The phosphorus burn of auto-fire tracers stitched across the streaking blue, the loose-chain rattle of machine cannons barely audible above the roar of turbofans. The Penitent Wrath descended hard and hammered left. A propeller-driven biplane with a lightning bolt jagging down the side droned by on the right, and spat high-velocity slugs into the water. Kjarvik held on, scowling. More of the atmosphere fighters were buzzing low over the ocean on an intercept course. They were not going to make it, of course.
The ork aircraft were remarkably capable given their ramshackle design, but they had not a scrap on the Thunderhawk’s speed. And Atherias, the Hawk Lord, was good. Almost preternaturally good. His co-pilot was not too bad either.
The gunship levelled out, auto-fire crisscrossing the sky around them. Kjarvik beheld the mountainous structure that Atherias’ evasive manoeuvres had brought into view.
Bohr would have called it an island hive, or the remains of one, but Bohr had no soul.
It was a titan of the ocean underworld, the burned, bombed-out skeleton of a thing that could not die. Its skin partially regenerated with drift metal, plastek sheeting, and planks of wood, it reared up for the feast of metallics that glinted in the orbital band. Fat blimps and transorbitals buzzed around its thorny head like carrion birds.

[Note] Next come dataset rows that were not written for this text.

(* ===== verification/Interceptor.v ===== *)
(** Network faults ([dstate-integration/src/interceptor.rs]): the actions an interceptor
    may take, the built-in interceptors and the hash that makes them deterministic.

    The [f64] arithmetic of [DropRate] is the IEEE binary64 arithmetic of [SpecFloat]. *)
From stdpp Require Import prelude gmap fin_sets strings.
From Stdlib Require Import SpecFloat.
From S2P Require Import Prelude Node.

(** [InterceptAction]. *)
Inductive InterceptAction : Type :=
| Deliver (data : bytes)
| Drop
| Delay (data : bytes) (ticks : Z)
| DeliverMany (copies : list bytes).

(** [InterceptContext]. *)
Record InterceptContext : Type := mkInterceptContext {
  ic_current_tick : Z;
  ic_message_id : Z;
  ic_rng_seed : Z
}.

(** [NetworkInterceptor]: [&mut self], so the interceptor after the call is returned. *)
Class NetworkInterceptor (I : Type) : Type :=
  intercept : I → NodeId → NodeId → bytes → InterceptContext → I * InterceptAction.

(** ** [splitmix64] *)
Definition wrapping_add64 (a b : Z) : Z := u64_add a b.
Definition wrapping_mul64 (a b : Z) : Z := u64_mul a b.

Definition splitmix64 (x : Z) : Z :=
  let x := wrapping_add64 x 0x9e3779b97f4a7c15 in
  let x := wrapping_mul64 (Z.lxor x (Z.shiftr x 30)) 0xbf58476d1ce4e5b9 in
  let x := wrapping_mul64 (Z.lxor x (Z.shiftr x 27)) 0x94d049bb133111eb in
  Z.lxor x (Z.shiftr x 31).

(** ** The built-in interceptors *)

Inductive PassThrough : Type := mkPassThrough.
Global Instance PassThrough_intercept : NetworkInterceptor PassThrough :=
  λ i _ _ msg_bytes _, (i, Deliver msg_bytes).

Inductive DropAll : Type := mkDropAll.
Global Instance DropAll_intercept : NetworkInterceptor DropAll := λ i _ _ _ _, (i, Drop).

(** [x as f64], division and comparison of [f64]s. *)
Definition f64_of_u64 (z : Z) : spec_float := binary_normalize 53 1024 z 0 false.
Definition f64_div (a b : spec_float) : spec_float := SFdiv 53 1024 a b.

Record DropRate : Type := mkDropRate { dr_rate : spec_float; dr_seed : Z }.

(** [DropRate::new]: the assertion on the range. *)
Definition drop_rate_new (rate : spec_float) (seed : Z) : outcome DropRate :=
  if SFleb (S754_zero false) rate && SFleb rate (f64_of_u64 1)
  then Done (mkDropRate rate seed) else Panicked "rate must be in [0.0, 1.0]".

Global Instance DropRate_intercept : NetworkInterceptor DropRate := λ i _ _ msg_bytes ctx,
  let hash := splitmix64 (Z.lxor (Z.lxor (dr_seed i) (ic_message_id ctx)) (ic_current_tick ctx)) in
  let prob := f64_div (f64_of_u64 hash) (f64_of_u64 u64_max) in
  (i, if SFltb prob (dr_rate i) then Drop else Deliver msg_bytes).

Record Partition : Type := mkPartition {
  set_a : gset NodeId;
  set_b : gset NodeId;
  is_asymmetric : bool
}.
Definition partition_symmetric (a b : list NodeId) : Partition :=
  mkPartition (list_to_set a) (list_to_set b) false.
Definition partition_asymmetric (a b : list NodeId) : Partition :=
  mkPartition (list_to_set a) (list_to_set b) true.

Global Instance Partition_intercept : NetworkInterceptor Partition := λ i from to msg_bytes _,
  let a_to_b := bool_decide (from ∈ set_a i) && bool_decide (to ∈ set_b i) in
  let b_to_a := bool_decide (from ∈ set_b i) && bool_decide (to ∈ set_a i) in
  (i, if a_to_b || (negb (is_asymmetric i) && b_to_a) then Drop else Deliver msg_bytes).

Record DelayTicks : Type := mkDelayTicks { delay_ticks : Z }.
Global Instance DelayTicks_intercept : NetworkInterceptor DelayTicks :=
  λ i _ _ msg_bytes _, (i, Delay msg_bytes (delay_ticks i)).

Inductive DuplicateAll : Type := mkDuplicateAll.
Global Instance DuplicateAll_intercept : NetworkInterceptor DuplicateAll :=
  λ i _ _ msg_bytes _, (i, DeliverMany [msg_bytes; msg_bytes]).

Record CorruptBytes : Type := mkCorruptBytes { cb_seed : Z }.
(** [bytes[idx] ^= 1 << bit]. *)
Definition flip_bit (data : bytes) (idx : nat) (bit : Z) : bytes :=
  alter (λ b, Z.lxor b (Z.shiftl 1 bit)) idx data.

Global Instance CorruptBytes_intercept : NetworkInterceptor CorruptBytes :=
  λ i _ _ msg_bytes ctx,
  (i, Deliver
    (match msg_bytes with
     | [] => msg_bytes
     | _ :: _ =>
         let hash := splitmix64 (Z.lxor (cb_seed i) (ic_message_id ctx)) in
         let idx := hash mod Z.of_nat (length msg_bytes) in
         let bit := Z.shiftr hash 8 mod 8 in
         flip_bit msg_bytes (Z.to_nat idx) bit
     end)).

(** ** The hash is injective *)
Section Hash.
Lemma wrapping_add64_inj c x y :
  is_u64 x → is_u64 y → wrapping_add64 x c = wrapping_add64 y c → x = y.
Proof. unfold wrapping_add64. width_lia. Qed.

(** Multiplication by a number with an inverse modulo 2^64. *)
Lemma wrapping_mul64_inj c c' x y :
  (c * c') mod u64_modulus = 1 → is_u64 x → is_u64 y →
  wrapping_mul64 x c = wrapping_mul64 y c → x = y.
Proof.
  intros Hc Hx Hy Heq.
  assert (∀ z, is_u64 z → wrapping_mul64 (wrapping_mul64 z c) c' = z) as Hinv.
  { intros z Hz. unfold wrapping_mul64, u64_mul, wrap64.
    rewrite Z.mul_mod_idemp_l, <- Z.mul_assoc, <- Z.mul_mod_idemp_r, Hc, Z.mul_1_r by done.
    by apply wrap64_small. }
  rewrite <- (Hinv x Hx), <- (Hinv y Hy). by rewrite Heq.
Qed.

Lemma xorshift_inj k x y :
  0 < k → 0 ≤ x → 0 ≤ y → Z.lxor x (Z.shiftr x k) = Z.lxor y (Z.shiftr y k) → x = y.
Proof.
  intros Hk Hx Hy Heq. set (d := Z.lxor x y).
  assert (0 ≤ d) as Hd by (apply Z.lxor_nonneg; tauto).
  assert (d = Z.shiftr d k) as Hdk.
  { unfold d. rewrite Z.shiftr_lxor. apply Z.lxor_eq.
    rewrite <- (Z.lxor_nilpotent (Z.lxor x (Z.shiftr x k))).
    rewrite Heq at 2. apply Z.bits_inj'. intros n _.
    rewrite !Z.lxor_spec. by destruct (Z.testbit x n), (Z.testbit y n), (Z.testbit (Z.shiftr x k) n),
      (Z.testbit (Z.shiftr y k) n). }
  apply Z.lxor_eq. fold d. rewrite Z.shiftr_div_pow2 in Hdk by lia.
  assert (2 ≤ 2 ^ k) by (change 2 with (2 ^ 1) at 1; apply Z.pow_le_mono_r; lia).
  Z.to_euclidean_division_equations. nia.
Qed.

Lemma xorshift_u64 k x : 0 ≤ k → is_u64 x → is_u64 (Z.lxor x (Z.shiftr x k)).
Proof.
  intros Hk [H0 H1]. split.
  - apply Z.lxor_nonneg. rewrite Z.shiftr_nonneg. tauto.
  - destruct (decide (Z.lxor x (Z.shiftr x k) = 0)) as [->|Hne]; [done|].
    unfold u64_modulus in *. apply Z.log2_lt_pow2.
    { assert (0 ≤ Z.lxor x (Z.shiftr x k)); [|lia].
      apply Z.lxor_nonneg. rewrite Z.shiftr_nonneg. tauto. }
    eapply Z.le_lt_trans; [apply Z.log2_lxor; [done|by apply Z.shiftr_nonneg]|].
    assert (Z.shiftr x k ≤ x).
    { rewrite Z.shiftr_div_pow2 by done. apply Z.div_le_upper_bound; [lia|].
      assert (0 < 2 ^ k) by lia. nia. }
    rewrite Z.max_l by (by apply Z.log2_le_mono).
    destruct (decide (x = 0)) as [->|]; [done|]. apply Z.log2_lt_pow2; lia.
Qed.

Lemma wrapping_mul64_u64 a b : is_u64 (wrapping_mul64 a b).
Proof. apply wrap64_range. Qed.

Lemma splitmix64_inj x y : is_u64 x → is_u64 y → splitmix64 x = splitmix64 y → x = y.
Proof.
  intros Hx Hy. unfold splitmix64.
  assert (∀ z, is_u64 (wrapping_add64 z 0x9e3779b97f4a7c15)) as Ha by (intros; apply wrap64_range).
  intros Heq.
  apply xorshift_inj in Heq; [|done|apply wrapping_mul64_u64..].
  apply (wrapping_mul64_inj _ 0x319642b2d24d8ec3) in Heq;
    [|done|apply xorshift_u64; [done|apply wrapping_mul64_u64]..].
  apply xorshift_inj in Heq; [|done|apply wrapping_mul64_u64..].
  apply (wrapping_mul64_inj _ 0x96de1b173f119089) in Heq;
    [|done|apply xorshift_u64; [done|apply Ha]..].
  apply xorshift_inj in Heq; [|done|apply Ha..].
  by apply wrapping_add64_inj in Heq.
Qed.
End Hash.

Lemma splitmix64_u64 x : is_u64 (splitmix64 x).
Proof. unfold splitmix64. apply xorshift_u64; [done|apply wrapping_mul64_u64]. Qed.

Lemma lxor_inj_l a x y : Z.lxor a x = Z.lxor a y → x = y.
Proof.
  intros Heq. apply (f_equal (Z.lxor a)) in Heq.
  by rewrite <- !Z.lxor_assoc, Z.lxor_nilpotent, !Z.lxor_0_l in Heq.
Qed.

Lemma lxor_u64 a b : is_u64 a → is_u64 b → is_u64 (Z.lxor a b).
Proof.
  intros [? Ha] [? Hb]. assert (0 ≤ Z.lxor a b) by (apply Z.lxor_nonneg; tauto).
  split; [done|]. destruct (decide (Z.lxor a b = 0)) as [->|Hne]; [done|].
  unfold u64_modulus in *. apply Z.log2_lt_pow2; [lia|].
  eapply Z.le_lt_trans; [by apply Z.log2_lxor|].
  apply Z.max_lub_lt; destruct (decide (a = 0)), (decide (b = 0)); subst; try done;
    apply Z.log2_lt_pow2; lia.
Qed.

(** [splitmix64] is a permutation-grade hash: it maps [u64]s to [u64]s and never
    merges two of them, so under one seed two different messages never get the same
    pseudo-random value. *)
Theorem splitmix64_separates (seed id1 id2 : Z) :
  is_u64 seed → is_u64 id1 → is_u64 id2 →
  is_u64 (splitmix64 (Z.lxor seed id1)) ∧
  (splitmix64 (Z.lxor seed id1) = splitmix64 (Z.lxor seed id2) ↔ id1 = id2).
Proof.
  intros Hs H1 H2. split; [apply splitmix64_u64|]. split; [|by intros ->].
  intros Heq. apply splitmix64_inj in Heq; [|by apply lxor_u64..]. by apply lxor_inj_l in Heq.
Qed.

(** A symmetric partition drops exactly the messages that cross it, in either
    direction; an asymmetric one exactly those from the first set to the second;
    everything else passes unchanged. *)
Theorem partition_drops_crossing (a b : list NodeId) (from to : NodeId) (data : bytes)
    (ctx : InterceptContext) :
  let crosses x y := from ∈ x ∧ to ∈ y in
  let sym := (intercept (partition_symmetric a b) from to data ctx).2 in
  let asym := (intercept (partition_asymmetric a b) from to data ctx).2 in
  (sym = Drop ↔ crosses a b ∨ crosses b a) ∧ (sym = Deliver data ↔ ¬ (crosses a b ∨ crosses b a)) ∧
  (asym = Drop ↔ crosses a b) ∧ (asym = Deliver data ↔ ¬ crosses a b).
Proof.
  unfold intercept, Partition_intercept, partition_symmetric, partition_asymmetric; simpl.
  repeat case_bool_decide; simpl; set_solver.
Qed.

Lemma lxor_pow2_byte x n :
  0 ≤ x < 256 → 0 ≤ n < 8 → 0 ≤ Z.lxor x (Z.shiftl 1 n) < 256 ∧ Z.lxor x (Z.shiftl 1 n) ≠ x.
Proof.
  intros Hx Hn. split_and!.
  - apply Z.lxor_nonneg. rewrite Z.shiftl_nonneg. lia.
  - destruct (decide (Z.lxor x (Z.shiftl 1 n) = 0)) as [->|Hne]; [done|].
    assert (0 ≤ Z.lxor x (Z.shiftl 1 n)) by (apply Z.lxor_nonneg; rewrite Z.shiftl_nonneg; lia).
    change 256 with (2 ^ 8). apply Z.log2_lt_pow2; [lia|].
    eapply Z.le_lt_trans; [apply Z.log2_lxor; [lia|by apply Z.shiftl_nonneg]|].
    apply Z.max_lub_lt.
    + destruct (decide (x = 0)) as [->|]; [done|]. apply Z.log2_lt_pow2; [lia|]. by apply Hx.
    + rewrite Z.shiftl_1_l, Z.log2_pow2 by lia. lia.
  - intros Heq. apply (f_equal (Z.lxor x)) in Heq.
    rewrite <- Z.lxor_assoc, Z.lxor_nilpotent, Z.lxor_0_l, Z.shiftl_1_l in Heq.
    assert (0 < 2 ^ n) by lia. lia.
Qed.

(** [CorruptBytes] delivers the message with exactly one bit of one byte flipped:
    the same length, still bytes, never the message itself; and an empty message
    unchanged. *)
Theorem corrupt_flips_one_bit (i : CorruptBytes) (from to : NodeId) (data : bytes)
    (ctx : InterceptContext) :
  (∀ b, b ∈ data → 0 ≤ b < 256) →
  ∃ out, (intercept i from to data ctx).2 = Deliver out ∧ length out = length data ∧
    (∀ b, b ∈ out → 0 ≤ b < 256) ∧ (data = [] → out = []) ∧
    (data ≠ [] → out ≠ data ∧ ∃ idx bit, 0 ≤ bit < 8 ∧
       out = alter (λ b, Z.lxor b (2 ^ bit)) idx data ∧ (idx < length data)%nat).
Proof.
  intros Hb. unfold intercept, CorruptBytes_intercept; simpl.
  destruct data as [|b0 data']; [by eexists|]. set (data := b0 :: data') in *.
  set (hash := splitmix64 _). set (idx := Z.to_nat (hash mod Z.of_nat (length data))).
  set (bit := Z.shiftr hash 8 mod 8). exists (flip_bit data idx bit).
  assert (0 ≤ bit < 8) as Hbit by (apply Z.mod_pos_bound; lia).
  assert (idx < length data)%nat as Hidx.
  { pose proof (Z.mod_pos_bound hash (Z.of_nat (length data)) ltac:(simpl; lia)). lia. }
  destruct (lookup_lt_is_Some_2 data idx Hidx) as [x Hx].
  assert (0 ≤ x < 256) as Hxb by (apply Hb; by eapply list_elem_of_lookup_2).
  destruct (lxor_pow2_byte x bit Hxb Hbit) as [Hrange Hne].
  unfold flip_bit. split_and!; [done|apply length_alter| |done|].
  - intros y Hy. apply list_elem_of_lookup_1 in Hy as [j Hj].
    destruct (decide (j = idx)) as [->|Hji].
    + rewrite (list_lookup_alter_eq (A:=Z)), Hx in Hj. simpl in Hj. by simplify_eq.
    + rewrite (list_lookup_alter_ne (A:=Z)) in Hj by done. apply Hb. by eapply list_elem_of_lookup_2.
  - intros _. split.
    + intros Heq. apply Hne.
      assert (alter (λ b, Z.lxor b (Z.shiftl 1 bit)) idx data !! idx = data !! idx) as Heq'
        by exact (f_equal (λ l : list Z, l !! idx) Heq).
      rewrite (list_lookup_alter_eq (A:=Z)), Hx in Heq'. by injection Heq'.
    + exists idx, bit. by rewrite Z.shiftl_1_l.
Qed.

(** [C39] A drop rate of 1.0 passes the assertion of the constructor but does not drop
    every message: for every seed and tick there is a message that is delivered, because
    the probability is compared with [<] and the largest hashes divide to exactly 1.0. *)
Theorem full_drop_rate_leaks (seed tick rng : Z) (from to : NodeId) (data : bytes) :
  is_u64 seed → is_u64 tick →
  ∃ i id, drop_rate_new (f64_of_u64 1) seed = Done i ∧ is_u64 id ∧
    (intercept i from to data (mkInterceptContext tick id rng)).2 = Deliver data.
Proof.
  intros Hs Ht.
  set (x := 3558559446808474027).
  exists (mkDropRate (f64_of_u64 1) seed), (Z.lxor x (Z.lxor seed tick)).
  split; [by vm_compute|]. split.
  { apply lxor_u64; [by vm_compute|by apply lxor_u64]. }
  unfold intercept, DropRate_intercept; simpl.
  replace (Z.lxor (Z.lxor seed (Z.lxor x (Z.lxor seed tick))) tick) with x.
  - by vm_compute.
  - apply Z.bits_inj'. intros n _. rewrite !Z.lxor_spec.
    by destruct (Z.testbit x n), (Z.testbit seed n), (Z.testbit tick n).
Qed.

Massive guy ropes held the teetering mountain upright, anchored within the sprawling pontoon shanties that crested and fell with the waves. The relentless wave action was converted into power by salt-corroded copper converters, fed into hab-size capacitors for storage or through fat cables towards immense desalination complexes. The dark blue water was slurped out of the ocean by the kilolitre, potable water and salts spitting out into drums for export. Fleets of ramshackle paddleboats trawled the ocean for usable scrap.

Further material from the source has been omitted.